The team developed a sustainable and affordable brace that can be replicated in developing nations as an alternative to the expensive braces that are currently on the market. A brace has been created that can limit valgus (inward) displacement of the knee joint as well as anterior tibial translation (ATT) during everyday activities and athletic movements. The brace was built with accessible and sustainable materials, mostly comprised of bamboo, and designed to be fabricated using simple hand tools. The final prototype was tested in a motion capture lab in which participants performed a variety of movements, yielding results that proved our brace limits valgus displacement. ATT is theorized to be limited by the straps and cuffs, which provide a net posterior force on the tibia.

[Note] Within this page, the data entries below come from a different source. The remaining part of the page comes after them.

(* ===== verification/LnHandshake.v ===== *)
(** The handshake of the encrypted transport: two nodes that run it get the same
    keys, and the one that was called knows who called. *)
From stdpp Require Import base list numbers tactics.
From Stdlib Require Import ZArith Lia.
From S2P Require Import Prelude CProg UtlBuf UtlPush LnDerkey LnMisc LnMsg LnNoise.
From S2P Require Import LnToy LnToyNoise.
Import UtlBuf UtlPush Derkey LnMisc LnMsg LnNoise.
Open Scope Z_scope.

Module LnHandshake.

Section handshake.
Context {N : Noise} {L : NoiseLaws N}.

(** ** The primitives at work *)

Definition sealed (k n ad m : bytes) : bytes :=
  match chachapoly_encrypt_and_tag k n ad m with
  | Some (c, mac) => c ++ mac
  | None => []
  end.

Lemma seal_step {B} fatal k n ad m (K : bytes → prog peer B) s :
  (seal fatal k n ad m ≫= K) s = K (sealed k n ad m) s.
Proof.
  unfold seal, sealed. rewrite setkey_ok. destruct (aead_ok k n ad m) as (c & mac & -> & _).
  reflexivity.
Qed.

Lemma sealed_length k n ad m : length (sealed k n ad m) = (length m + 16)%nat.
Proof.
  unfold sealed. destruct (aead_ok k n ad m) as (c & mac & -> & Hc & Hm & _).
  rewrite length_app. lia.
Qed.

Lemma unseal_sealed k n ad m i :
  i = length m → unseal k n ad (drop i (sealed k n ad m)) (take i (sealed k n ad m)) = Some m.
Proof.
  intros ->. unfold unseal, sealed. rewrite setkey_ok.
  destruct (aead_ok k n ad m) as (c & mac & -> & Hc & Hm & Hd).
  by rewrite drop_app_length', take_app_length' by lia.
Qed.

Lemma unseal_tag k n ad : unseal k n ad (sealed k n ad []) [] = Some [].
Proof. exact (unseal_sealed k n ad [] 0%nat eq_refl). Qed.

Definition kdf (salt : bytes) (ikm : option bytes) : bytes * bytes :=
  default ([], []) (noise_hkdf salt ikm).

Lemma hkdf_kdf salt ikm : noise_hkdf salt ikm = Some (kdf salt ikm).
Proof.
  unfold kdf, noise_hkdf. by destruct (hkdf_64 salt (default [] ikm)) as (okm & -> & _).
Qed.

(** ** Keys *)

Definition valid (x : btc_util_keys_t) : Prop := btc_keys_priv2pub (k_priv x) = Some (k_pub x).

(** What the owner of [y] shares with the owner of [x]. *)
Definition dh (x y : btc_util_keys_t) : bytes :=
  sha256 (pt_write (smul (be_val (k_priv y)) (smul (be_val (k_priv x)) gen))).

Lemma dh_comm x y : dh x y = dh y x.
Proof. unfold dh. rewrite <- !smul_mul. by rewrite Z.mul_comm. Qed.

Lemma valid_pub x : valid x →
  k_pub x = pt_write (smul (be_val (k_priv x)) gen) ∧ 1 ≤ be_val (k_priv x) < order ∧
  smul (be_val (k_priv x)) gen ≠ inf.
Proof.
  unfold valid, btc_keys_priv2pub. destruct (Z.leb_spec 1 (be_val (k_priv x))); [|done].
  destruct (Z.ltb_spec (be_val (k_priv x)) order); [|done]. cbn [andb]. intros [= <-].
  split_and!; [done|done|done|]. apply smul_finite; [lia|apply gen_finite].
Qed.

Lemma pub_length x : valid x → length (k_pub x) = 33%nat.
Proof. intros (-> & _ & Hf)%valid_pub. by apply written_length. Qed.

Lemma mul_pubkey x y : valid x → valid y →
  btc_util_mul_pubkey (k_pub x) (k_priv y) =
  Some (pt_write (smul (be_val (k_priv y)) (smul (be_val (k_priv x)) gen))).
Proof.
  intros (-> & Hx & Hfx)%valid_pub (_ & Hy & _)%valid_pub. unfold btc_util_mul_pubkey.
  rewrite read_write by done. cbn [mbind option_bind].
  rewrite (proj2 (Z.leb_le _ _)), (proj2 (Z.ltb_lt _ _)) by lia. cbn [andb].
  rewrite decide_False; [done|]. by apply smul_finite.
Qed.

Lemma shared_step {B} x y (K : bytes → prog peer B) s :
  valid x → valid y →
  (ln_misc_generate_shared_secret (k_pub x) (k_priv y) ≫= K) s = K (dh x y) s ∧
  (ln_node_generate_shared_secret y (k_pub x) ≫= K) s = K (dh x y) s.
Proof.
  intros Hx Hy. unfold ln_misc_generate_shared_secret, ln_node_generate_shared_secret.
  by rewrite mul_pubkey.
Qed.

(** ** Steps of the handshake *)

Lemma get_hs_step {B} b (K : bolt8_t → prog peer B) s :
  p_handshake s = Some b → (get_hs ≫= K) s = K b s.
Proof. intros H. unfold get_hs. by rewrite bind_assoc, bind_get_st, H. Qed.

Lemma mod_hs_step {B} f b (K : unit → prog peer B) s :
  p_handshake s = Some b → (mod_hs f ≫= K) s = K tt (set_handshake (Some (f b)) s).
Proof. intros H. unfold mod_hs. by rewrite bind_assoc, (get_hs_step b). Qed.

Lemma get_temp_k_step {B} b k (K : bytes → prog peer B) s :
  p_handshake s = Some b → temp_k b = Some k → (get_temp_k ≫= K) s = K k s.
Proof. intros H Hk. unfold get_temp_k. by rewrite bind_assoc, (get_hs_step b), Hk. Qed.

Lemma set_handshake_twice a b s : set_handshake a (set_handshake b s) = set_handshake a s.
Proof. done. Qed.

Lemma fill_buf_step {B} d n (K : unit → prog peer B) s :
  n = Z.of_nat (length d) → 0 < n → (fill_buf n d ≫= K) s = K tt (set_pBuf (of_bytes d) s).
Proof.
  intros Hn Hp. unfold fill_buf. rewrite bind_assoc, bind_get_st. cbv zeta.
  unfold utl_buf_alloc. cbn [snd buf]. rewrite <- Hn, write_whole by (done || apply noise_alloc_total).
  rewrite bind_assoc. cbn [of_option]. rewrite bind_mret, bind_modify.
  unfold set_buf, of_bytes. cbn [len]. by rewrite Hn.
Qed.

Lemma read_act_step {B} d n (K : bytes → prog peer B) s :
  pBuf s = of_bytes (0 :: d) → n = 1 + Z.of_nat (length d) → (read_act n ≫= K) s = K (0 :: d) s.
Proof.
  intros Hb Hn. unfold read_act. rewrite bind_assoc, bind_get_st, Hb. cbn [len of_bytes buf].
  assert (n = Z.of_nat (length (0 :: d))) as Hn' by (cbn [length]; lia).
  rewrite <- Hn', Z.eqb_refl, bind_assoc, exit_no by done.
  assert (read_cells (Some (init_cells (0 :: d))) 1 = Some [0]) as ->.
  { unfold read_cells. cbn [Z.eqb mbind option_bind init_cells fmap list_fmap].
    rewrite bool_decide_eq_true_2 by (cbn [length]; lia). done. }
  cbn [of_option]. rewrite bind_assoc, bind_mret, bool_decide_eq_true_2, bind_assoc, exit_no by done.
  by rewrite Hn', read_of_bytes.
Qed.

(** ** The acts *)

(** One round: a public key and a shared secret are mixed in, and a tag over the
    transcript is made with the new key. *)
Definition act_tag (b : bolt8_t) (pub ss : bytes) : bytes :=
  sealed (kdf (b_ck b) (Some ss)).2 (nonce_bytes 0) (btc_util_sha256cat (h b) pub) [].

Definition act (b : bolt8_t) (pub ss : bytes) : bolt8_t :=
  let x := kdf (b_ck b) (Some ss) in
  mk_bolt8 (e b) (btc_util_sha256cat (btc_util_sha256cat (h b) pub) (act_tag b pub ss)) x.1
    (Some x.2) (state b).

Definition act_msg (b : bolt8_t) (x : btc_util_keys_t) (ss : bytes) : bytes :=
  0 :: k_pub x ++ act_tag b (k_pub x) ss.

Lemma mix_hash_step {B} d b (K : unit → prog peer B) s :
  p_handshake s = Some b →
  (mix_hash d ≫= K) s = K tt (set_handshake (Some (set_h (btc_util_sha256cat (h b) d) b)) s).
Proof. intros H. unfold mix_hash. by rewrite (mod_hs_step _ b). Qed.

Lemma mix_key_step {B} ss b (K : unit → prog peer B) s :
  p_handshake s = Some b →
  (mix_key ss ≫= K) s =
  K tt (set_handshake (Some (set_temp_k (kdf (b_ck b) (Some ss)).2
                               (set_b_ck (kdf (b_ck b) (Some ss)).1 b))) s).
Proof.
  intros H. unfold mix_key. rewrite (mod_hs_step _ b) by done.
  rewrite hkdf_kdf. by destruct (kdf _ _).
Qed.

(** Run the steps of an act whose state is [set_handshake (Some _) _]. *)
Ltac hs_run :=
  repeat first
    [ erewrite get_hs_step by reflexivity
    | erewrite mix_hash_step by reflexivity
    | erewrite mix_key_step by reflexivity
    | erewrite get_temp_k_step by reflexivity
    | rewrite seal_step | rewrite bind_modify | rewrite set_handshake_twice ].

Lemma length_act_msg b x ss : valid x → length (act_msg b x ss) = 50%nat.
Proof.
  intros Hx. unfold act_msg, act_tag. cbn [length]. rewrite length_app, sealed_length.
  rewrite (pub_length x Hx). done.
Qed.

Lemma act_sender b x s :
  p_handshake s = Some b → valid (e b) → valid x →
  let r := Ret true (set_pBuf (of_bytes (act_msg b (e b) (dh x (e b))))
             (set_handshake (Some (act b (k_pub (e b)) (dh x (e b)))) s)) in
  actone_sender (k_pub x) s = r ∧ acttwo_sender (k_pub x) s = r.
Proof.
  intros Hb He Hx. cbv zeta. pose proof (length_act_msg b _ (dh x (e b)) He) as Hl.
  split; [unfold actone_sender|unfold acttwo_sender];
    rewrite (get_hs_step b), (mix_hash_step _ b), (proj1 (shared_step x (e b) _ _ Hx He)) by done;
    hs_run; (rewrite fill_buf_step; [by destruct b, s| |done]);
    revert Hl; unfold act_msg, act_tag; cbn; lia.
Qed.

Lemma act_fields d1 d2 :
  length d1 = 33%nat → length d2 = 16%nat →
  sl (0 :: d1 ++ d2) 1 33 = d1 ∧ sl (0 :: d1 ++ d2) 34 16 = d2.
Proof.
  intros H1 H2. unfold sl.
  change (drop (Z.to_nat 1) (0 :: d1 ++ d2)) with (d1 ++ d2).
  change (drop (Z.to_nat 34) (0 :: d1 ++ d2)) with (drop 33 (d1 ++ d2)).
  rewrite take_app_length', drop_app_length' by done. split; [done|]. apply take_ge. lia.
Qed.

Lemma tag_length b pub ss : length (act_tag b pub ss) = 16%nat.
Proof. apply sealed_length. Qed.

(** The responder checks act one and answers with act two. *)
Lemma actone_receiver_step b x node s :
  p_handshake s = Some b → valid (e b) → valid x → valid node →
  pBuf s = of_bytes (act_msg b x (dh x node)) →
  let b1 := act b (k_pub x) (dh x node) in
  actone_receiver node s =
  Ret true (set_pBuf (of_bytes (act_msg b1 (e b) (dh x (e b))))
    (set_handshake (Some (act b1 (k_pub (e b)) (dh x (e b)))) s)).
Proof.
  intros Hb He Hx Hn Hbuf. cbv zeta. unfold actone_receiver, act_msg in *.
  pose proof (tag_length b (k_pub x) (dh x node)) as Ht.
  rewrite (read_act_step _ _ _ _ Hbuf) by (rewrite length_app, (pub_length x Hx); lia).
  destruct (act_fields (k_pub x) _ (pub_length x Hx) Ht) as [-> ->].
  rewrite (mix_hash_step _ b) by done. rewrite (proj2 (shared_step x node _ _ Hx Hn)).
  hs_run.
  unfold act_tag at 1. cbn [h set_temp_k set_b_ck set_h b_ck].
  rewrite bool_decide_eq_false_2 by (by rewrite unseal_tag).
  rewrite exit_no by done. hs_run.
  match goal with |- call (acttwo_sender _) ?t = _ =>
    apply call_ret; rewrite (proj2 (act_sender (act b (k_pub x) (dh x node)) x t eq_refl He Hx)) end.
  destruct b, s. done.
Qed.

(** The last act: the initiator's node key, encrypted, and a tag with the key of
    the last shared secret. *)
Definition act3_id (b : bolt8_t) (k pub : bytes) : bytes := sealed k (nonce_bytes 1) (h b) pub.

Definition act3 (b : bolt8_t) (k pub ss : bytes) : bolt8_t :=
  let x := kdf (b_ck b) (Some ss) in
  mk_bolt8 (e b) (btc_util_sha256cat (h b) (act3_id b k pub)) x.1 (Some x.2) (state b).

Definition act3_tag (b : bolt8_t) (k pub ss : bytes) : bytes :=
  sealed (kdf (b_ck b) (Some ss)).2 (nonce_bytes 0) (h (act3 b k pub ss)) [].

Definition act3_msg (b : bolt8_t) (k pub ss : bytes) : bytes :=
  0 :: act3_id b k pub ++ act3_tag b k pub ss.

(** The keys of the two directions. *)
Definition split_keys (b : bolt8_t) : bytes * bytes := kdf (b_ck b) None.

Definition with_keys (snd rcv : bytes) (s : peer) : peer :=
  set_recv (set_key rcv (noise_recv s)) (set_send (set_key snd (noise_send s)) s).

Lemma act3_lengths b k x ss : valid x →
  length (act3_id b k (k_pub x)) = 49%nat ∧ length (act3_tag b k (k_pub x) ss) = 16%nat.
Proof. intros Hx. unfold act3_id, act3_tag. by rewrite !sealed_length, (pub_length x Hx). Qed.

During his internship last summer Arms worked with Ramzi Majaj, staff scientist in the Center for Human Health and Performance, in the motion capture laboratory working on lower extremity biomechanics and ground truth data collection, processing, and development. His training started out with labeling marker data and scaled to building out equations to quantify certain features of human movement. Using these skills to then build a brace out of bamboo, for his senior design class, where a laboratory protocol was developed to access how lower extremity biomechanics differs with the brace on and without the brace. In summary the brace limits the motion of the knee by reducing the frontal plan movement. Frontal plain movement with flexion at the knee could lead to ACL injury in performance athletes.
"Being a part of the CH2P team and working in the motion capture lab this past year has been an amazing experience for me and allowed me to gain valuable problem solving and analysis skills. The testing done on our leg brace would not have been possible without having access to the lab and everything I have learned this past year, so I am truly grateful for that experience."

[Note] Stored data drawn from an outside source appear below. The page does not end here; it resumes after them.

Lemma write_two d1 d2 n1 n2 n :
  n1 = Z.of_nat (length d1) → n2 = Z.of_nat (length d2) → n = n1 + n2 → 0 < n1 → 0 < n2 →
  (b ← write_cells (malloc n) 0 (init_cells d1) n1; write_cells b n1 (init_cells d2) n2) =
  Some (Some (init_cells (d1 ++ d2))).
Proof.
  intros -> -> -> H1 H2. rewrite (malloc_eq (A := noise_alloc)). unfold write_cells.
  rewrite !(proj2 (Z.eqb_neq _ _)) by lia.
  rewrite bool_decide_eq_true_2 by (rewrite length_junk, length_init_cells; lia).
  cbn [mbind option_bind]. set (l := take _ (junk _) ++ _ ++ _).
  assert (l = init_cells d1 ++ junk (Z.of_nat (length d2))) as ->.
  { subst l. change (Z.to_nat 0) with 0%nat. rewrite take_0, app_nil_l, Z.add_0_l.
    rewrite (take_ge (init_cells d1)) by (rewrite length_init_cells; lia). f_equal.
    unfold junk. rewrite drop_replicate. f_equal. lia. }
  rewrite bool_decide_eq_true_2
    by (rewrite length_app, length_junk, !length_init_cells; lia).
  rewrite take_app_length' by (rewrite length_init_cells; lia).
  rewrite (take_ge (init_cells d2)) by (rewrite length_init_cells; lia).
  rewrite drop_ge by (rewrite length_app, length_junk, length_init_cells; lia).
  by rewrite app_nil_r, init_cells_app.
Qed.
(* ===== verification/LnToyOnion.v ===== *)
(** Concrete primitives for the onion packets, on the group modulo 251: hashes
    that fit its scalars, and a key stream that depends on its key. They satisfy
    the laws the theorems ask for, not more. *)
From stdpp Require Import base list numbers tactics.
From Stdlib Require Import ZArith Lia.
From S2P Require Import Prelude CProg UtlBuf LnDerkey LnToyNoise LnOnion.
Import UtlBuf Derkey LnOnion.
Open Scope Z_scope.

Module LnToyOnion.

(** A checksum from 1 to 250. *)
Definition digest (d : bytes) : Z := 1 + foldl (λ a b, (31 * a + b) mod 250) 7 d.

Definition hash (d : bytes) : bytes := replicate 31 0 ++ [digest d].

Definition stream (k : bytes) (n : nat) : bytes := (λ i, (digest k * Z.of_nat i) mod 256) <$> seq 0 n.

#[export] Instance onion : Onion := {|
  onion_curve := LnToyNoise.group;
  onion_alloc := total_alloc;
  onion_sha256 := hash;
  mbedtls_md_hmac := λ k m, hash (k ++ m);
  chacha20_stream := stream;
  onion_debug_get := 0;
|}.

#[export] Instance onion_laws : OnionLaws onion.
Proof.
  split; [apply LnToyNoise.group_laws|apply total_alloc_total|done|done| |done].
  intros k n. unfold chacha20_stream, onion, stream. by rewrite length_fmap, length_seq.
Qed.

Definition key (n : Z) : bytes := be_bytes 32 n.

(** A hop at the node with the private key [n], for a channel. *)
Definition hop (n scid amt cltv : Z) : ln_hop_datain_t :=
  mk_hop_in scid amt cltv (2 :: be_bytes 32 n).

Definition route : list ln_hop_datain_t := [hop 11 0x102030405 5000 700; hop 22 0x60708 4000 600; hop 33 0 3000 500].
Definition nodes : list bytes := [key 11; key 22; key 33].

End LnToyOnion.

Though this is not a consumer grade product, the approach that was used could very well be translated to more sophisticated devices for the lower extremity, potentially protecting or helping an individual that is recovering from a knee injury. The bamboo was chosen as it is highly sustainable resource due to its rapid growth rate and ability to regenerate after being harvested. It's also resistant to pests and diseases, making it an ideal eco-friendly building material, which makes it more affordable, accessible, and sustainable for developing nations.
Project was done under the supervision of Prof. Seth Donahue, BME and the testing performed in the human motion lab was done under the supervision of Ramzi Majaj, staff scientist in the Center for Human Health and Performance, IALS.